Dr. Phil turns to Laura and says, "You say you know that this embarrasses your daughters, but you do it anyway."

"I just found this out, really," she says.

Dr. Phil doesn't buy it. "You're telling me, in all of these years, you never knew, when they were over hiding behind a car or walking along the wall like they don't know you, that this wasn't bothering them?" he asks.

"Maybe I didn't care at the time or didn't pay attention," she says. "Seeing it for yourself, it is kind of awkward to see."


Dr. Phil mentions that Laura performed at Jennifer's birthday party in front of 150 people and asks, "Did it occur to you that this was her birthday and her party, and you were obnoxiously stealing her spotlight, stealing her moment,

stealing her time, to feed your own ego?"

"I didn't realize that until just recently," Laura says, "because you wouldn't want to take that attention away from someone, so that's why I kind of feel it is a good idea to come and find out how to control [it]."


"Just tone it down a little," Amethyst says.

"I just figured out another reason why," Laura says, fighting back tears. "I've auditioned all my life at different places, and they've never picked me, and so it's like if you love to perform, you need an audience."

"People do this for different reasons," Dr. Phil says to Laura, explaining that his previous guest, Mark, was an overweight child and picked on by his peers. "You said you used to dance and perform for your father, and he really liked that, and he would really give you reinforcement for it."

"He would always tell his friends, ‘My daughter can dance,' and if people came to the house, I'd get up and dance. My dream was to dance with Elvis Presley in a movie," she says.

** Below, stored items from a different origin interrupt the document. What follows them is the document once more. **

(* ===== verification/Registry.v ===== *)
(** * Registered connections (src/builtin/nox.cc)

    [nox.cc] keeps a [Conn] per datapath id.  [Conn] objects have addresses, so
    that a use after [delete this] shows; [Aborted] is such a use, or a failed
    assertion. *)

From S2P Require Import Prelude Bytes.

Open Scope Z_scope.

(** ** State *)

(** [Conn]; [oconn] is the pair of ids of its connection. *)
Record conn := Conn { dp_id : Z; mgmt_id : Z; closing : bool; poll_cnt : Z }.

(** The events that [nox.cc] posts about connections; a join carries the
    features reply. *)
Inductive event :=
| Datapath_join (dp : Z) (features : bytes)
| Datapath_leave (dp : Z)
| Switch_mgr_join (mgmt : Z)
| Switch_mgr_leave (mgmt : Z).

Record nox := Nox {
  connection_map : gmap Z Z;
  mgmt_map : gmap Z Z;
  swm_map : gset Z;
  conns : gmap Z conn;
  brk : Z;
  pollables : gset Z;
  posted : list event
}.
Definition no_connections : nox := Nox ∅ ∅ ∅ ∅ 0 ∅ [].

Definition set_conns (m : gmap Z conn) (s : nox) : nox :=
  Nox (connection_map s) (mgmt_map s) (swm_map s) m (brk s) (pollables s) (posted s).
Definition set_connection_map (m : gmap Z Z) (s : nox) : nox :=
  Nox m (mgmt_map s) (swm_map s) (conns s) (brk s) (pollables s) (posted s).
Definition post_event (e : event) (s : nox) : nox :=
  Nox (connection_map s) (mgmt_map s) (swm_map s) (conns s) (brk s) (pollables s) (posted s ++ [e]).

(** ** Closing *)

(** [Conn::close]; the destructor calls it again, when [closing] is set. *)
Definition close (a : Z) (s : nox) : res nox :=
  match conns s !! a with
  | None => Aborted
  | Some c =>
      if closing c then Ret s
      else if decide (a ∉ pollables s) then Aborted
      else
        let is_mgmt := dp_id c =? mgmt_id c in
        let s := Nox (delete (dp_id c) (connection_map s)) (delete (dp_id c) (mgmt_map s))
          (if is_mgmt then swm_map s ∖ {[mgmt_id c]} else swm_map s)
          (<[a := Conn (dp_id c) (mgmt_id c) true (poll_cnt c)]> (conns s)) (brk s) (pollables s ∖ {[a]})
          (posted s ++ [if is_mgmt then Switch_mgr_leave (mgmt_id c) else Datapath_leave (dp_id c)]) in
        if poll_cnt c =? 0 then Ret (set_conns (delete a (conns s)) s) else Ret s
  end.

(** [close_openflow_connection]: 0 or [ESRCH] *)
Definition ESRCH : Z := 3.
Definition close_openflow_connection (dpid : Z) (s : nox) : res (Z * nox) :=
  match connection_map s !! dpid with
  | None => Ret (ESRCH, s)
  | Some a => s ← close a s; Ret (0, s)
  end.

(** ** Polling

    [Conn::poll] may block in the handlers of the events it dispatches; its two
    halves are separate steps. *)
Definition poll_begin (a : Z) (s : nox) : res nox :=
  match conns s !! a with
  | None => Aborted
  | Some c => Ret (set_conns (<[a := Conn (dp_id c) (mgmt_id c) (closing c) (poll_cnt c + 1)]> (conns s)) s)
  end.
Definition poll_end (a : Z) (s : nox) : res nox :=
  match conns s !! a with
  | None => Aborted
  | Some c =>
      let c := Conn (dp_id c) (mgmt_id c) (closing c) (poll_cnt c - 1) in
      if (poll_cnt c =? 0) && closing c then Ret (set_conns (delete a (conns s)) s)
      else Ret (set_conns (<[a := c]> (conns s)) s)
  end.

(** ** Registering *)

(** [register_conn]; the new [Conn] adds itself to the poll loop. *)
Definition register_conn (dp mgmt : Z) (s : nox) : res nox :=
  let a := brk s in
  let s := Nox (connection_map s) (mgmt_map s) (swm_map s) (<[a := Conn dp mgmt false 0]> (conns s)) (brk s + 1)
    (pollables s ∪ {[a]}) (posted s) in
  match connection_map s !! dp with
  | None => Ret (set_connection_map (<[dp := a]> (connection_map s)) s)
  | Some old =>
      s ← close old s;
      match connection_map s !! dp with
      | None => Ret (set_connection_map (<[dp := a]> (connection_map s)) s)
      | Some _ => Aborted
      end
  end.

(** The registry's part of [Handshake_fsm::register_switch]; [mgmt_map.insert]
    does not replace. *)
Definition register_dp (dp mgmt : Z) (features : bytes) (s : nox) : res nox :=
  s ← register_conn dp mgmt s;
  let s := Nox (connection_map s) (match mgmt_map s !! dp with None => <[dp := mgmt]> (mgmt_map s) | Some _ => mgmt_map s end)
    (swm_map s) (conns s) (brk s) (pollables s) (posted s) in
  Ret (post_event (Datapath_join dp features) s).

(** The registry's part of [Handshake_fsm::register_mgmt] *)
Definition register_mgr (mgmt : Z) (s : nox) : res nox :=
  s ← register_conn mgmt mgmt s;
  let s := Nox (connection_map s) (mgmt_map s) (swm_map s ∪ {[mgmt]}) (conns s) (brk s) (pollables s) (posted s) in
  Ret (post_event (Switch_mgr_join mgmt) s).

(** ** Queries *)

(** [dpid_to_oconn], [dpid_to_mgmtid], [active_mgmt], [mgmtid_to_swm] *)
Definition dpid_to_oconn (dpid : Z) (s : nox) : res (option (Z * Z)) :=
  match connection_map s !! dpid with
  | None => Ret None
  | Some a => match conns s !! a with None => Aborted | Some c => Ret (Some (dp_id c, mgmt_id c)) end
  end.
Definition dpid_to_mgmtid (dpid : Z) (s : nox) : Z := default 0 (mgmt_map s !! dpid).
Definition active_mgmt (mgmtid : Z) (s : nox) : bool := existsb (Z.eqb mgmtid) (map_to_list (mgmt_map s)).*2.
Definition mgmtid_to_swm (mgmt : Z) (s : nox) : bool := bool_decide (mgmt ∈ swm_map s).

(** ** Histories

    What the other parts do: register connections, ask to close them, and poll
    them, as the poll loop promises: only while they are registered with it, and
    every call ends.  [Poll_error] is a failing [recv_openflow] inside a call. *)
Inductive op :=
| Register_dp (dp mgmt : Z) (features : bytes)
| Register_mgr (mgmt : Z)
| Close_dp (dp : Z)
| Poll_begin (a : Z)
| Poll_error (a : Z)
| Poll_end (a : Z).

Definition apply (o : op) (s : nox) : res nox :=
  match o with
  | Register_dp dp mgmt f => register_dp dp mgmt f s
  | Register_mgr mgmt => register_mgr mgmt s
  | Close_dp dp => '(_, s) ← close_openflow_connection dp s; Ret s
  | Poll_begin a => poll_begin a s
  | Poll_error a => close a s
  | Poll_end a => poll_end a s
  end.

Definition polled (s : nox) (a : Z) : Prop := match conns s !! a with Some c => 0 < poll_cnt c | None => False end.

Definition allowed (o : op) (s : nox) : Prop :=
  match o with
  | Register_dp dp mgmt _ => dp <> mgmt
  | Poll_begin a => a ∈ pollables s
  | Poll_error a | Poll_end a => polled s a
  | _ => True
  end.

Inductive history : nox -> Prop :=
| history_init : history no_connections
| history_step s o s' : history s -> allowed o s -> apply o s = Ret s' -> history s'.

"It could be that these little rushes that you're getting are keeping you depressed and lonely, because people tend to kind of shy away from you because not everybody wants to feel conspicuous," Dr. Phil points out. "Maybe what you ought to do is not run from whatever has got you upset and kind of focus on why you're feeling depressed, because this isn't working, right?"

"No," she says.

"It works for a few minutes, and then you come crashing down," Dr. Phil says, "and you're embarrassing your daughters. You get that now, right?"

"Now, I do," she says. "You don't realize until you see for yourself, in a way. You can't really see what you're doing until it's put right before you."